- [Requirement]:
Only the lines from the top of the data through the one with "r_state r <> StateStarting" are to be written out, each exactly as it stands.

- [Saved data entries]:
(* ===== verification/ManagerEventSteps.v ===== *)
(** * The runtime manager: requests, start results and exits

    The events that reach the manager from outside: a request, a release, the outcome of
    a start, the exit of a process.  Each keeps the invariant and the books. *)

From Stdlib Require Import ZArith Lia Ascii.
From stdpp Require Import base tactics option list numbers strings pretty gmap relations.
From S2P Require Import Prelude RuntimeTypes RuntimeTypesProps Policy.
From S2P Require Import Manager ManagerAdmit ManagerTurns ManagerSteps ManagerMoves ManagerAdmitSteps.
From S2P Require Import ManagerLedger ManagerTurnSteps.
Local Open Scope Z_scope.
Local Open Scope go_scope.

(** ** Rows without a process *)

Lemma row_ok_idle {CP : Calm} B c n id r :
  instance_ok id (r_spec r) (r_instance r) -> r_proc r = None ->
  r_state r <> StateStarting -> r_state r <> StateRunning ->
  r_inFlight r = 0 -> r_intentional r = false -> r_backoffOnExit r = false -> r_measured r = false ->
  r_removed r = false ->
  (r_state r = StateDraining -> r_instance r <> 0) ->
  (calm_pushes = true -> failed_state (r_state r) = true -> burst_row r = true -> r_queue r = []) ->
  (r_backoff r = true <-> r_state r = StateBackoff) ->
  (burst_row r = true -> r_state r <> StateBackoff) ->
  (c = true -> r_queue r = [] /\ r_state r <> StateBackoff) ->
  row_ok B c n id r.
Proof.
  intros OI Hp N1 N2 Hf Hi Hb Hm Hr HD HF HB HBu HC.
  split; rewrite ?Hp, ?Hr; try done.
  - intros Hcalm _. by apply HF.
  - intros Hc. destruct (HC Hc). split_and!; [done|by intros ?%is_Some_None|done].
Qed.

(** A new row. *)
Lemma row_ok_new {CP : Calm} B c n id spec k now :
  instance_ok id spec k -> row_ok B c n id (abs (newState spec k now)).
Proof. intros OI. by apply row_ok_idle. Qed.

Lemma instance_ok_further base k :
  spec_ID base <> "" -> 0 < k -> instance_ok (InstanceKey (spec_ID base) k) (specForInstance base k) k.
Proof.
  intros Hid Hk. unfold specForInstance. destruct (Z.eqb_spec k 0); [lia|].
  split; [done|]. rewrite decide_False by done. simpl. by split_and!.
Qed.

Lemma instance_ok_base id spec k :
  instance_ok id spec k -> reservedSpecID id = false ->
  k = 0 /\ spec_ID spec = id /\ spec_InstanceOf spec = "" /\ id <> "".
Proof.
  intros [Hid Hk] Hres. case_decide as E; [naive_solver|]. destruct Hk as (_ & _ & ->).
  unfold reservedSpecID, InstanceKey in Hres. by rewrite InstanceAddress_contains in Hres.
Qed.

Lemma burst_zero spec : IsBurst spec 0 = false.
Proof. unfold IsBurst. apply Z.leb_gt. lia. Qed.

Lemma moves_insert_row {CP : Calm} `{Unicode} `{World} B c id spec k o o1 :
  o_specs o !! id = None -> instance_ok id spec k -> quiet o o1 ->
  forall now, moves B c o (o1 <| o_specs ::= insert id (newState spec k now) |>).
Proof.
  intros Hnone OI Hq now. eapply moves_one, (move_insert _ _ _ _ id (abs (newState spec k now))); try done.
  - exists (newState spec k now). split; [done|]. by rewrite <- (quiet_specs _ _ Hq).
  - etrans; [apply Hq|by split].
  - by rewrite <- (quiet_observe _ _ Hq).
  - by apply row_ok_new.
Qed.

Section event_steps.
Context `{Unicode} `{World} {CP : Calm} (c : bool) (γ : ghost).

Notation moves := (moves ∅ c).
Notation Sound := (Sound ∅ c).

Lemma Sound_quiet γ' o o' : quiet o o' -> Sound γ' o -> Sound γ' o'.
Proof. intros Hq. by apply Sound_moves, moves_quiet. Qed.

(** ** Requests *)

Definition asks (reply : channel) : ghost := arrived [reply] (fun _ => False) γ.

(** Queueing a request on a row that is not a failed burst instance. *)
Lemma row_ok_ask n id r reply :
  c = false -> (burst_row r = true -> (r_proc r = None -> failed_state (r_state r) = false)
                /\ (is_Some (r_proc r) -> r_state r <> StateStartFailed)) ->
  row_ok ∅ c n id r -> row_ok ∅ c n id (r <| r_queue ::= fun q => q ++ [reply] |>).
Proof.
  intros -> Hbu [OI OD ORe OF OL OT OFo ON OR OB OBu OC]. split; simpl; try done.
  - intros _ Hp Hs Hb. destruct (Hbu Hb) as [Hn _]. rewrite Hn in Hs; done.
  - intros _ Hl Hs Hb. by destruct (Hbu Hb) as [_ []].
Qed.

Lemma local_step_ask id r reply :
  local_step [reply] (fun _ => False) id r (r <| r_queue ::= fun q => q ++ [reply] |>) [].
Proof.
  split; [split|..]; simpl; auto. by rewrite Permutation_app_comm.
Qed.

Section ensure.
Context (id : string) (reply : channel) (st : specState) (o : owner).
Context (HS : Sound γ o) (Hc : o_closing o = false) (Hst : o_specs o !! id = Some st).
Context (Hnf : burst st = true -> has_proc st = false -> failed_state (st_state st) = false).

Lemma Sound_queueRequest : Sound (asks reply) (queueRequest id reply st o).
Proof.
  assert (Hr : has_row o id (abs st)) by (by exists st).
  pose proof (inv_not_closing _ _ _ _ (sd_inv _ _ _ _ HS) Hc) as Hcf. unfold queueRequest.
  destruct (read world_now o) as [now o1] eqn:E1. apply quiet_read_eq in E1. cbv zeta.
  assert (S1 : Sound γ o1) by (by eapply Sound_quiet).
  case_match; [by apply Sound_refuse|]. case_match; [by apply Sound_refuse|].
  destruct (burst st && has_proc st && _) eqn:Hb; [by apply Sound_refuse|].
  destruct (read world_now o1) as [now2 o2] eqn:E2. apply quiet_read_eq in E2.
  destruct (if 0 <? _ then _ else _) as [t o3] eqn:E3.
  assert (Q3 : quiet o o3).
  { etrans; [exact E1|]. etrans; [exact E2|]. case_match; [|by simplify_eq].
    destruct (scheduleAfter _ _ o2) as [t' o4] eqn:E4. apply quiet_scheduleAfter_eq in E4; [|done].
    by simplify_eq. }
  assert (R3 : has_row o3 id (abs st)) by (by eapply quiet_has_row).
  set (o4 := upd id _ o3).
  assert (S4 : Sound (asks reply) o4).
  { eapply (Sound_local _ _ γ [reply] (fun _ => False) id (abs st));
      [done| |apply local_step_ask| |by eapply Sound_quiet].
    - apply (lc_upd id _ (fun r => r <| r_queue ::= fun q => q ++ [reply] |>)); [|done].
      intros st1. unfold abs. simpl. by rewrite fmap_app.
    - apply row_ok_ask; [done|]. intros Hbu. change (burst st = true) in Hbu.
      rewrite Hbu in Hb, Hnf. rewrite <- live_abs in Hb, Hnf. unfold live_row in *. split.
      + intros Hp. apply Hnf; [done|by rewrite Hp].
      + intros [[g h] Hp] Hs. rewrite Hp, bool_decide_eq_false_2 in Hb; [done|].
        simpl in Hs. congruence. }
  eapply Sound_moves; [|exact S4]. eapply moves_admitAndStart, sd_inv, S4.
Qed.

Lemma Sound_ensureInstance : Sound (asks reply) (ensureInstance id reply o).
Proof.
  unfold ensureInstance. rewrite Hst. assert (Hr : has_row o id (abs st)) by (by exists st).
  case_bool_decide as Hs; [|exact Sound_queueRequest].
  destruct (st_proc st) as [p|] eqn:Hp; [|exact Sound_queueRequest].
  destruct (read world_now _) as [now o1] eqn:E1. apply quiet_read_eq in E1.
  set (r' := (abs st) <| r_inFlight ::= fun n => n +! 1 |>).
  eapply (Sound_local _ _ γ [reply] (fun _ => False) id (abs st) r' [Reply reply (served id p)]);
    [done| | | |done].
  - eapply (lc_nil_then _ r'); [|by apply lc_emit]. eapply (lc_then_nil _ r'); [|by apply lc_upd_hidden].
    eapply lc_quiet_r; [done|]. by apply (lc_upd id _ (fun r => r <| r_inFlight ::= fun n => n +! 1 |>)).
  - split; [split|..]; simpl; auto. constructor; [|done]. right. simpl. rewrite Hp. by split_and!.
  - apply release_row_ok. simpl. by rewrite Hp.
Qed.

End ensure.

Lemma resolveAddress_row R model o id m k :
  Inv ∅ c R o -> resolveAddress model o = Some (id, m, k) ->
  exists st, o_specs o !! id = Some st /\ st_instance st = 0 /\ spec_ID (st_spec st) = id
    /\ spec_InstanceOf (st_spec st) = "" /\ id <> "".
Proof.
  intros HI E. assert (exists st m', o_specs o !! id = Some st /\ o_byUpstream o !! m' = Some id)
    as (st & m' & Hst & Hix).
  { unfold resolveAddress in E. repeat case_match; simplify_eq; eauto. }
  exists st. split; [done|].
  apply (instance_ok_base _ _ _ (ok_id _ _ _ _ _ (inv_rows _ _ _ _ HI _ _ Hst))).
  by eapply (inv_index _ _ _ _ HI).
Qed.

Lemma spent_pending st : burstLeftNothing st = true -> st_pending st = [].
Proof.
  unfold burstLeftNothing, has_pending. intros [_ Hp]%andb_true_iff. by destruct (st_pending st).
Qed.

(** The row a request for a further instance is served from. *)
Lemma moves_instanceForRequest R base k o key o' :
  Inv ∅ c R o -> spec_ID (st_spec base) <> "" -> 0 < k -> instanceForRequest base k o = (key, o') ->
  moves o o' /\ exists st, o_specs o' !! key = Some st
    /\ (burst st = true -> has_proc st = false -> failed_state (st_state st) = false).
Proof.
  intros HI Hid Hk. unfold instanceForRequest.
  set (key' := InstanceKey _ k). set (o1 := match o_specs o !! key' with Some st => _ | None => o end).
  assert (Hnew : forall o2, Inv ∅ c R o2 -> o_specs o2 !! key' = None ->
    (let '(now, o) := read world_now o2 in
      (key', o <| o_specs ::= insert key' (newState (specForInstance (st_spec base) k) k now) |>)) = (key, o') ->
    moves o2 o' /\ exists st, o_specs o' !! key = Some st
      /\ (burst st = true -> has_proc st = false -> failed_state (st_state st) = false)).
  { intros o2 I2 Hnone. destruct (read world_now o2) as [now o3] eqn:E. apply quiet_read_eq in E.
    intros [= <- <-]. split; [by apply moves_insert_row; [|apply instance_ok_further|]|].
    simpl. rewrite lookup_insert_eq. by eexists. }
  destruct (o_specs o !! key') as [st|] eqn:Hst.
  2:{ subst o1. rewrite Hst. by apply Hnew. }
  destruct (burst st && negb (has_proc st) && _) eqn:Hf; subst o1.
  - apply andb_true_iff in Hf as [[Hb Hp%negb_true_iff]%andb_true_iff Hs].
    assert (Hq : calm_pushes = true -> st_pending st = []).
    { intros Hcalm. assert (r_queue (abs st) = []) as Hq.
      { apply (ok_failed _ _ _ _ _ (inv_rows _ _ _ _ HI _ _ Hst)); [done| |simpl|done].
        - rewrite <- live_abs in Hp. unfold live_row in Hp. by destruct (r_proc (abs st)).
        - apply orb_true_iff in Hs as [Hs|Hs]; apply bool_decide_eq_true in Hs; by rewrite Hs. }
      simpl in Hq. by destruct (st_pending st). }
    pose proof (moves_retire ∅ c key' o st Hst Hq) as M1.
    assert (Hnone : o_specs (retire key' o) !! key' = None)
      by (unfold retire; rewrite Hst; destruct (st_backoffTimer st); apply lookup_delete_eq).
    rewrite Hnone. intros E. destruct (Hnew (retire key' o)) as [M2 ?];
      [by eapply moves_inv|done|done|]. split; [by eapply moves_trans|done].
  - rewrite Hst. intros [= <- <-]. split; [apply moves_refl|]. exists st. split; [done|].
    intros Hb Hp. rewrite Hb, Hp in Hf. simpl in Hf. apply orb_false_iff in Hf as [F1 F2].
    apply bool_decide_eq_false in F1, F2. by destruct (st_state st).
Qed.

Lemma Sound_handleEnsure model reply serving o :
  Sound γ o -> Sound (asks reply) (handleEnsure model reply serving o).
Proof.
  intros HS. unfold handleEnsure. destruct (o_closing o) eqn:Hc; [by apply Sound_refuse|].
  pose proof (sd_inv _ _ _ _ HS) as HI.
  destruct (resolveAddress model o) as [[[id m] k]|] eqn:E; [|by apply Sound_refuse].
  destruct (resolveAddress_row _ _ _ _ _ _ HI E) as (st & Hst & Hk0 & Hid & _ & Hne). rewrite Hst.
  case_match; [by apply Sound_refuse|]. destruct (Z.ltb_spec 0 k) as [Hk|Hk].
  - case_match.
    + apply Sound_refuse. repeat case_match; try done.
      eapply Sound_moves; [|done]. eapply moves_retire; [done|]. intros _. apply spent_pending.
      unfold spentBurst in *. by destruct (burstLeftNothing _).
    + destruct (instanceForRequest st k o) as [key o1] eqn:E1.
      destruct (moves_instanceForRequest _ st k o key o1 HI) as (M1 & st1 & Hst1 & Hnf);
        [by rewrite Hid|done|done|].
      eapply Sound_ensureInstance; [by eapply Sound_moves| |done|done].
      by rewrite (moves_closing _ _ _ _ M1).
  - eapply Sound_ensureInstance; [done|done|done|]. unfold burst. by rewrite Hk0, burst_zero.
Qed.

(** ** Releases *)

(** A generation's request is still out: more were handed to it than released. *)
Definition outstanding (g : generation) (o : owner) : Prop :=
  gh_released γ g < handed_count g (observe o) <= int64_max.

Lemma outstanding_inFlight id g o st p :
  Sound γ o -> live_generation id g o = Some (st, p) -> outstanding g o -> 0 < st_inFlight st.
Proof.
  intros HS (Hst & _ & _ & Hp)%live_generation_row [Hlt Hle].
  pose proof (bal_nonneg _ _ (sd_balanced _ _ _ _ HS) g) as Hz.
  rewrite (bal_row _ _ (sd_balanced _ _ _ _ HS) _ _ _ _ Hst Hp), int64_id; [lia|].
  unfold in_int64, int64_min, int64_max in *. lia.
Qed.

- [Written reply]:
(* ===== verification/ManagerEventSteps.v ===== *)
(** * The runtime manager: requests, start results and exits

    The events that reach the manager from outside: a request, a release, the outcome of
    a start, the exit of a process.  Each keeps the invariant and the books. *)

From Stdlib Require Import ZArith Lia Ascii.
From stdpp Require Import base tactics option list numbers strings pretty gmap relations.
From S2P Require Import Prelude RuntimeTypes RuntimeTypesProps Policy.
From S2P Require Import Manager ManagerAdmit ManagerTurns ManagerSteps ManagerMoves ManagerAdmitSteps.
From S2P Require Import ManagerLedger ManagerTurnSteps.
Local Open Scope Z_scope.
Local Open Scope go_scope.

(** ** Rows without a process *)

Lemma row_ok_idle {CP : Calm} B c n id r :
  instance_ok id (r_spec r) (r_instance r) -> r_proc r = None ->
  r_state r <> StateStarting -> r_state r <> StateRunning ->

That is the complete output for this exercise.